If there were ever a reason to cut the daily White House coronavirus press briefings off entirely, it’s Playboy correspondent Brian Karem.
Maybe not Karem exclusively, but he is emblematic of the self-anointing he and so many other Washington reporters believe in (especially TV ones).
Karem, who once challenged someone to a physical fight while in the Rose Garden, has apparently had the misfortune of being unable to secure a pass that would allow him access to the briefing room, which has had its capacity necessarily reduced for obvious reasons.
“I provide a distinctive voice to the proceedings,” Karem moaned to the Washington Post on Wednesday. “The president has engaged me in the past and knows I won’t back down. We need that in addition to other voices in the briefings.”

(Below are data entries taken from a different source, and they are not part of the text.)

(** A route is attributed to a changed function exactly when a span bound to it was
    entered by the route, and to a caller of a changed function likewise. *)
Lemma routes_listed id r :
  ((∃ x, x ∈ Rep_Runtime rep ∧ F_SourceID x = id ∧ F_Route x = r ∧ r ≠ "" ∧
      F_Provenance x = graph.ProvenanceTraceEntry) ↔
   id ∈ changed ∧ ∃ b, b ∈ locate.Lo_Bindings loc ∧ locate.B_SourceID b = id ∧ entered rt b r) ∧
  ((∃ x, x ∈ Rep_Runtime rep ∧ F_SourceID x = id ∧ F_Route x = r ∧ r ≠ "" ∧
      F_Provenance x = ProvenanceTraceEntryCaller) ↔
   (∃ t, t ∈ changed ∧ calls g id t) ∧
   ∃ b, b ∈ locate.Lo_Bindings loc ∧ locate.B_SourceID b = id ∧ entered rt b r).
Proof using Hg Horder Hnul Hcap.
  destruct (likely_phase_spec g changed (order changed) Hg (Horder changed)) as (Hl & Ht & _).
  fold ls in Hl, Ht.
  assert (graph.ProvenanceTraceEntry ≠ graph.ProvenanceObservedParent) as Hpe by done.
  assert (ProvenanceTraceEntryCaller ≠ graph.ProvenanceObservedParent) as Hpc by done.
  split; (split; [intros (x & Hx & Hid & Hr & Hne & Hp)|intros [Hid (b & Hb & <- & He)]]).
  - destruct (proj1 (runtime_listed id r _ Hne Hpe) (ex_intro _ x (conj Hx (conj Hid (conj Hr Hp)))))
      as (b & f & Hb & Hw & Hf & Hfid & Hfr & Hfp).
    destruct (binding_findings_spec _ _ _ _ _ Hf) as (Hsid & _ & Hd & _).
    destruct (Hd Hfp) as [Hdir He]. rewrite Hfr in He. rewrite <- Hfid, Hsid. split; [done|]. by exists b.
  - destruct (binding_findings_entry rt changed (ls_targets ls) b r He) as [Hd _].
    destruct (Hd Hid) as (f & Hf & Hfr & Hfp). pose proof (proj1 He) as Hne.
    destruct (proj2 (runtime_listed (locate.B_SourceID b) r _ Hne Hpe))
      as (x & ? & ? & ? & ?); [|by exists x].
    exists b, f. split_and!; try done; [set_solver|]. by apply (binding_findings_spec rt changed (ls_targets ls)).
  - destruct (proj1 (runtime_listed id r _ Hne Hpc) (ex_intro _ x (conj Hx (conj Hid (conj Hr Hp)))))
      as (b & f & Hb & Hw & Hf & Hfid & Hfr & Hfp).
    destruct (binding_findings_spec _ _ _ _ _ Hf) as (Hsid & _ & _ & Hc & _).
    destruct (Hc Hfp) as [[t Htg] He]. rewrite Hfr in He. apply Ht in Htg. rewrite <- Hfid, Hsid.
    split; [by exists t|]. by exists b.
  - destruct Hid as (t & Htc & Hcall).
    destruct (binding_findings_entry rt changed (ls_targets ls) b r He) as [_ Hc].
    destruct (Hc t) as (f & Hf & Hfr & Hfp); [by apply Ht|]. pose proof (proj1 He) as Hne.
    destruct (proj2 (runtime_listed (locate.B_SourceID b) r _ Hne Hpc))
      as (x & ? & ? & ? & ?); [|by exists x].
    exists b, f. split_and!; try done; [|by apply (binding_findings_spec rt changed (ls_targets ls))].
    apply elem_of_union. destruct (decide (locate.B_SourceID b ∈ changed)); [by left|right].
    apply Hl. eauto.
Qed.

End runtime.

(** A span whose code attributes name the single function [id] of the file they name
    ran below the entry route [r]: the span and its ancestors up to a span without
    a parent were all received, and [r] is the route of the last HTTP server span
    with a route on the way up. *)
Definition ran_below (g : source.Graph) (spans : list Span) (id r : string) : Prop :=
  ∃ sp file fn l e, sp ∈ spans ∧ locate.identified sp ∧ locate.no_attrs sp = false ∧
    locate.normalizeFile (Span_CodeFile sp) = Some file ∧
    locate.candidates g file (locate.functionName (Span_CodeFunction sp)) = [fn] ∧ source.N_ID fn = id ∧
    graph.lineage (graph.find_span spans (Span_TraceID sp)) (Span_SpanID sp) l ∧
    graph.entry_in (graph.find_span spans (Span_TraceID sp)) (Span_TraceID sp) l e ∧
    routeLabel (graph.En_Method e) (graph.En_Route e) = r ∧ r ≠ "".

Lemma ran_below_entered g spans id r :
  (locate.Lo_Bound (locate.Bind (Some g) spans) ≤ 2000)%Z →
  ran_below g spans id r ↔
  ∃ b, b ∈ locate.Lo_Bindings (locate.Bind (Some g) spans) ∧ locate.B_SourceID b = id ∧
    entered (graph.Build spans) b r.
Proof.
  intros Hle. destruct (locate.Bind_iff g spans) as (_ & _ & Hb). specialize (Hb Hle). unfold ran_below, entered.
  setoid_rewrite Hb. setoid_rewrite graph.EntryForSpan_iff. split.
  - intros (sp & file & fn & l & e & Hin & Hid & Ha & Hf & Hc & Hn & Hl & He & Hr & Hne).
    exists (locate.binding sp fn). split; [by exists sp, file, fn|]. split; [done|]. split; [done|].
    exists e. split; [by exists l|done].
  - intros (b & (sp & file & fn & Hin & Hid & Ha & Hf & Hc & ->) & Hn & Hne & e & (l & Hl & He) & Hr).
    by exists sp, file, fn, l, e.
Qed.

We need Brian Karem, says Brian Karem!
In other words, Karem believes his responsibility right now isn’t so much in asking questions relevant to the pandemic, but it’s to provide a particular “voice.”
We don’t need him. The captive audience of Playboy will have to figure out a way to go on without Karem’s renowned tantrums.
CNN has reporters in the room. NBC has reporters in the room. ABC has reporters in the room. So do the New York Times, the Washington Post, and on and on it goes.
The Wall Street Journal editorial board wrote Wednesday that the president should cut the amount of time that the briefings run each day, and for the same points I’ve made for the last two weeks: Their utility diminishes greatly after Trump and the experts have provided updates on the administration’s response to the virus and the questions from reporters get dumber and dumber as they wear on, serving solely as opportunities for the reporters to get TV time.
I continue watching the briefings from top to bottom because I’m paid to do it. But if I was a casual observer, I’d change the channel immediately after Trump and the health experts informed us of any progress on slowing the spread of the virus and any promising new treatment.
Nobody needs to hear Trump say again that he doesn’t think he’s at fault. Nobody needs to hear again that Trump has hope that a certain drug may work as a treatment, even if the science on it isn’t clear.
The briefings are becoming a waste, not because they’re uninformative, but because of people exactly like Karem.